## The records
(* ===== verification/Spinlock.v ===== *)
(** * Spinlock: spin locks and the interrupt flag (spinlock.c, mycpu and myproc of proc.c)

    Every processor has a nesting depth of [pushcli], the interrupt state to restore at depth
    zero, and its interrupt flag; a lock records whether it is taken and by which processor.
    The call-stack trace [pcs] kept for debugging is not modelled. *)

From S2P Require Import Prelude.

Record cpu : Type := mkCpu {
  ncli : Z;
  intena : bool;
  if_flag : bool;
  cpu_proc : option nat;
  cr3 : Z
}.
Record spinlock : Type := mkSpin { locked : bool; lk_cpu : option nat }.

(** The processors and the locks, by address. *)
Record machine : Type := mkMachine { cpus : list cpu; locks : gmap Z spinlock }.

Definition set_cpu (c : nat) (f : cpu -> cpu) (s : machine) : machine :=
  mkMachine (alter f c (cpus s)) (locks s).
Definition set_lock (l : Z) (x : spinlock) (s : machine) : machine :=
  mkMachine (cpus s) (<[l := x]> (locks s)).
Definition the_lock (s : machine) (l : Z) : spinlock := default (mkSpin false None) (locks s !! l).

Definition set_ncli (n : Z) (x : cpu) : cpu := mkCpu n (intena x) (if_flag x) (cpu_proc x) (cr3 x).
Definition set_intena (b : bool) (x : cpu) : cpu := mkCpu (ncli x) b (if_flag x) (cpu_proc x) (cr3 x).
Definition set_if (b : bool) (x : cpu) : cpu := mkCpu (ncli x) (intena x) b (cpu_proc x) (cr3 x).
Definition set_proc (p : option nat) (x : cpu) : cpu := mkCpu (ncli x) (intena x) (if_flag x) p (cr3 x).
Definition set_cr3 (a : Z) (x : cpu) : cpu := mkCpu (ncli x) (intena x) (if_flag x) (cpu_proc x) a.

Section Spinlock.
(** The processor that executes the code. *)
Context (c : nat).

Definition initlock (l : Z) : M machine unit := modify (set_lock l (mkSpin false None)).

(** The processor's own record; reading it is only allowed with interrupts off. *)
Definition this_cpu : M machine cpu := fun s =>
  match cpus s !! c with Some x => Ret x s | None => Panic "unknown apicid" end.
Definition upd_cpu (f : cpu -> cpu) : M machine unit := modify (set_cpu c f).
Definition readeflags_if : M machine bool := x ← this_cpu; ret (if_flag x).
Definition cli : M machine unit := upd_cpu (set_if false).
Definition sti : M machine unit := upd_cpu (set_if true).
Definition mycpu : M machine cpu :=
  i ← readeflags_if;
  panic_if i "mycpu called with interrupts enabled";;
  this_cpu.

Definition pushcli : M machine unit :=
  eflags ← readeflags_if;
  cli;;
  x ← mycpu;
  when (ncli x =? 0) (upd_cpu (set_intena eflags));;
  upd_cpu (fun x => set_ncli (ncli x + 1) x).

Definition popcli : M machine unit :=
  i ← readeflags_if;
  panic_if i "popcli - interruptible";;
  upd_cpu (fun x => set_ncli (ncli x - 1) x);;
  x ← mycpu;
  panic_if (ncli x <? 0) "popcli";;
  when ((ncli x =? 0) && intena x) sti.

Definition holding (l : Z) : M machine bool :=
  pushcli;;
  r ← gets (fun s => let k := the_lock s l in locked k && bool_decide (lk_cpu k = Some c));
  popcli;;
  ret r.

(** A wait that ends only when another processor acts. *)
Definition spin {S A : Type} : M S A := fun _ => OutOfFuel.

(** Taking a lock another processor holds spins: there is no result until it lets go. *)
Definition acquire (l : Z) : M machine unit :=
  pushcli;;
  h ← holding l;
  panic_if h "acquire";;
  k ← gets (fun s => the_lock s l);
  if locked k then spin
  else modify (set_lock l (mkSpin true (Some c))).

Definition release (l : Z) : M machine unit :=
  h ← holding l;
  panic_if (negb h) "release";;
  modify (set_lock l (mkSpin false None));;
  popcli.

Definition myproc : M machine (option nat) :=
  pushcli;;
  x ← mycpu;
  popcli;;
  ret (cpu_proc x).

(** ** What the nesting depth means *)

(** Processor [c] holds exactly the locks [h]; [b] is its interrupt state outside all of them. *)
Record cpu_ok (s : machine) (h : list Z) (b : bool) (p : option nat) : Prop := {
  ok_cpu : exists x, cpus s !! c = Some x /\ ncli x = Z.of_nat (length h) /\
             if_flag x = (if decide (h = []) then b else false) /\
             (h <> [] -> intena x = b) /\ cpu_proc x = p;
  ok_nodup : NoDup h;
  ok_held : forall l, l ∈ h <-> the_lock s l = mkSpin true (Some c)
}.

(** Locks and processors other than [c] stay as they are. *)
Definition others_same (s s' : machine) : Prop :=
  (forall c', c' <> c -> cpus s' !! c' = cpus s !! c') /\
  (forall l, lk_cpu (the_lock s l) <> Some c -> locked (the_lock s l) = true ->
     the_lock s' l = the_lock s l).

Lemma upd_cpu_run f s x :
  cpus s !! c = Some x -> upd_cpu f s = Ret tt (mkMachine (<[c := f x]> (cpus s)) (locks s)).
Proof. intros Hx. unfold upd_cpu, modify, set_cpu. by rewrite (list_alter_insert _ _ _ _ Hx). Qed.

Lemma this_cpu_run s x : cpus s !! c = Some x -> this_cpu s = Ret x s.
Proof. intros Hx. unfold this_cpu. by rewrite Hx. Qed.

Lemma insert_cpu_lookup s x y :
  cpus s !! c = Some x -> cpus (mkMachine (<[c := y]> (cpus s)) (locks s)) !! c = Some y.
Proof. intros Hx. apply list_lookup_insert_eq. by eapply lookup_lt_Some. Qed.

Definition after_push (x : cpu) : cpu :=
  mkCpu (ncli x + 1) (if ncli x =? 0 then if_flag x else intena x) false (cpu_proc x) (cr3 x).
Definition after_pop (x : cpu) : cpu :=
  mkCpu (ncli x - 1) (intena x) ((ncli x - 1 =? 0) && intena x) (cpu_proc x) (cr3 x).

Lemma pushcli_run s x :
  cpus s !! c = Some x ->
  pushcli s = Ret tt (mkMachine (<[c := after_push x]> (cpus s)) (locks s)).
Proof.
  intros Hx. unfold pushcli, readeflags_if, mycpu, cli.
  rewrite bind_assoc, (bind_ret _ _ _ _ _ (this_cpu_run _ _ Hx)).
  rewrite (bind_ret _ _ s (if_flag x) s) by done.
  rewrite (bind_ret _ _ _ _ _ (upd_cpu_run _ _ _ Hx)).
  pose proof (insert_cpu_lookup s x (set_if false x) Hx) as H1.
  unfold readeflags_if. rewrite bind_assoc, bind_assoc, (bind_ret _ _ _ _ _ (this_cpu_run _ _ H1)).
  rewrite (bind_ret _ _ _ false _) by done. cbn [panic_if].
  erewrite bind_ret by (erewrite bind_ret by reflexivity; by apply this_cpu_run).
  change (ncli (set_if false x)) with (ncli x). unfold when, after_push.
  destruct (ncli x =? 0) eqn:E.
  - rewrite (bind_ret _ _ _ _ _ (upd_cpu_run _ _ _ H1)).
    rewrite (upd_cpu_run _ _ _ (insert_cpu_lookup _ _ _ H1)). simpl.
    by rewrite !list_insert_insert_eq.
  - erewrite bind_ret by reflexivity. rewrite (upd_cpu_run _ _ _ H1). simpl.
    by rewrite list_insert_insert_eq.
Qed.

Lemma popcli_run s x :
  cpus s !! c = Some x -> if_flag x = false -> 1 <= ncli x ->
  popcli s = Ret tt (mkMachine (<[c := after_pop x]> (cpus s)) (locks s)).
Proof.
  intros Hx Hif Hn. unfold popcli, readeflags_if, mycpu.
  rewrite bind_assoc, (bind_ret _ _ _ _ _ (this_cpu_run _ _ Hx)).
  rewrite (bind_ret _ _ s (if_flag x) s), Hif by done. cbn [panic_if].
  rewrite (bind_ret _ _ s tt s), (bind_ret _ _ _ _ _ (upd_cpu_run _ _ _ Hx)) by done.
  pose proof (insert_cpu_lookup s x (set_ncli (ncli x - 1) x) Hx) as H1.
  unfold readeflags_if. rewrite bind_assoc, bind_assoc, (bind_ret _ _ _ _ _ (this_cpu_run _ _ H1)).
  rewrite (bind_ret _ _ _ false _) by (unfold ret; simpl; by rewrite Hif). cbn [panic_if].
  erewrite bind_ret by (erewrite bind_ret by reflexivity; by apply this_cpu_run).
  simpl. rewrite (proj2 (Z.ltb_ge _ _)) by lia. cbn [panic_if].
  erewrite bind_ret by reflexivity. unfold when, after_pop.
  destruct (((ncli x - 1) =? 0) && intena x) eqn:E.
  - unfold sti. rewrite (upd_cpu_run _ _ _ H1). simpl. by rewrite list_insert_insert_eq.
  - unfold set_ncli. by rewrite Hif.
Qed.

(** pushcli followed by popcli, as in [holding] and [myproc]. *)
Lemma push_pop (x : cpu) : (ncli x = 0 \/ if_flag x = false) -> 0 <= ncli x ->
  exists b, after_pop (after_push x) = mkCpu (ncli x) b (if_flag x) (cpu_proc x) (cr3 x) /\
    (ncli x <> 0 -> b = intena x).
Proof.
  intros Hor Hn. unfold after_pop, after_push. simpl.
  replace (ncli x + 1 - 1) with (ncli x) by lia. destruct (Z.eqb_spec (ncli x) 0) as [E|E].
  - exists (if_flag x). by rewrite andb_true_l.
  - exists (intena x). rewrite andb_false_l. split; [|done]. f_equal. destruct Hor; [done|congruence].
Qed.

Definition held_here (s : machine) (l : Z) : bool :=
  locked (the_lock s l) && bool_decide (lk_cpu (the_lock s l) = Some c).

Lemma held_here_spec s h b p l : cpu_ok s h b p -> held_here s l = bool_decide (l ∈ h).
Proof.
  intros [_ _ Hh]. unfold held_here. pose proof (Hh l) as Hl. destruct (decide (l ∈ h)) as [Hin|Hin].
  - rewrite (bool_decide_true (l ∈ h)) by done. apply Hl in Hin. rewrite Hin. simpl. by case_bool_decide.
  - rewrite (bool_decide_false (l ∈ h)) by done. destruct (the_lock s l) as [[] lc] eqn:El; [|done]. simpl. case_bool_decide; [|done].
    subst lc. exfalso. by apply Hin, Hl.
Qed.

Lemma holding_run s x l :
  cpus s !! c = Some x -> (ncli x = 0 \/ if_flag x = false) -> 0 <= ncli x ->
  exists y, holding l s = Ret (held_here s l) (mkMachine (<[c := y]> (cpus s)) (locks s)) /\
    ncli y = ncli x /\ if_flag y = if_flag x /\ cpu_proc y = cpu_proc x /\ cr3 y = cr3 x /\
    (ncli x <> 0 -> intena y = intena x).
Proof.
  intros Hx Hor Hn. destruct (push_pop x Hor Hn) as (b & E & Hb).
  exists (after_pop (after_push x)). rewrite E. split_and!; try done.
  unfold holding. rewrite (bind_ret _ _ _ _ _ (pushcli_run _ _ Hx)).
  erewrite bind_ret by reflexivity.
  assert (Hif : if_flag (after_push x) = false) by done.
  rewrite (bind_ret _ _ _ _ _ (popcli_run _ _ (insert_cpu_lookup _ _ _ Hx) Hif ltac:(simpl; lia))).
  unfold ret. simpl. by rewrite list_insert_insert_eq, E.
Qed.

Lemma cpu_ok_bounds s h b p x :
  cpu_ok s h b p -> cpus s !! c = Some x -> (ncli x = 0 \/ if_flag x = false) /\ 0 <= ncli x.
Proof.
  intros [(y & Hy & Hn & Hi & _) _ _] Hx. rewrite Hx in Hy. injection Hy as <-.
  split; [|lia]. destruct h; [left; by rewrite Hn|right; by rewrite Hi].
Qed.

(** What acquire does in each case: the lock is already held here, held elsewhere, or free. *)
Lemma acquire_spec s h b p l :
  cpu_ok s h b p ->
  if decide (l ∈ h) then acquire l s = Panic "acquire"
  else if locked (the_lock s l) then acquire l s = OutOfFuel
  else exists s', acquire l s = Ret tt s' /\ cpu_ok s' (l :: h) b p /\
         (forall l', l' <> l -> the_lock s' l' = the_lock s l').
Proof.
  intros Hok. pose proof Hok as [(x & Hx & Hn & Hi & Hb & Hp) Hnd Hh].
  unfold acquire. rewrite (bind_ret _ _ _ _ _ (pushcli_run _ _ Hx)).
  set (s1 := mkMachine (<[c := after_push x]> (cpus s)) (locks s)).
  assert (Hx1 : cpus s1 !! c = Some (after_push x)) by (by eapply insert_cpu_lookup).
  destruct (holding_run s1 (after_push x) l Hx1) as (y & Hrun & Yn & Yi & Yp & _ & Yb);
    [by right|simpl; lia|].
  rewrite (bind_ret _ _ _ _ _ Hrun).
  change (held_here s1 l) with (held_here s l). rewrite (held_here_spec _ _ _ _ _ Hok).
  destruct (decide (l ∈ h)) as [Hin|Hin]; [by rewrite bool_decide_true|].
  rewrite bool_decide_false by done. cbn [panic_if].
  erewrite bind_ret by reflexivity. erewrite bind_ret by reflexivity.
  change (the_lock _ l) with (the_lock s l). destruct (locked (the_lock s l)) eqn:El; [done|].
  eexists. split; [done|].
  assert (Hother : forall sx l', l' <> l -> locks sx = locks s ->
            the_lock (set_lock l (mkSpin true (Some c)) sx) l' = the_lock s l').
  { intros sx l' Hne E. unfold the_lock, set_lock. simpl. by rewrite lookup_insert_ne, E. }
  split; [|intros l' Hne; by apply Hother]. split.
  - exists y. simpl. split_and!.
    + rewrite list_insert_insert_eq. apply list_lookup_insert_eq. by eapply lookup_lt_Some.
    + rewrite Yn. simpl. lia.
    + by rewrite Yi.
    + intros _. rewrite Yb by (simpl; lia). simpl. rewrite Hn, Hi.
      destruct h; [done|]. rewrite (proj2 (Z.eqb_neq _ _)) by (simpl; lia). by apply Hb.
    + by rewrite Yp.
  - by apply NoDup_cons.
  - intros l'. rewrite elem_of_cons. destruct (decide (l' = l)) as [->|Hne].
    + split; [intros _|by left]. unfold the_lock, set_lock. simpl. by rewrite lookup_insert_eq.
    + rewrite Hother by done. rewrite <- Hh. tauto.
Qed.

## What to produce
Filter the data above by the word "eapply" and copy every line that matches.

## Result
Proof. intros Hx. apply list_lookup_insert_eq. by eapply lookup_lt_Some. Qed.
  assert (Hx1 : cpus s1 !! c = Some (after_push x)) by (by eapply insert_cpu_lookup).
    + rewrite list_insert_insert_eq. apply list_lookup_insert_eq. by eapply lookup_lt_Some.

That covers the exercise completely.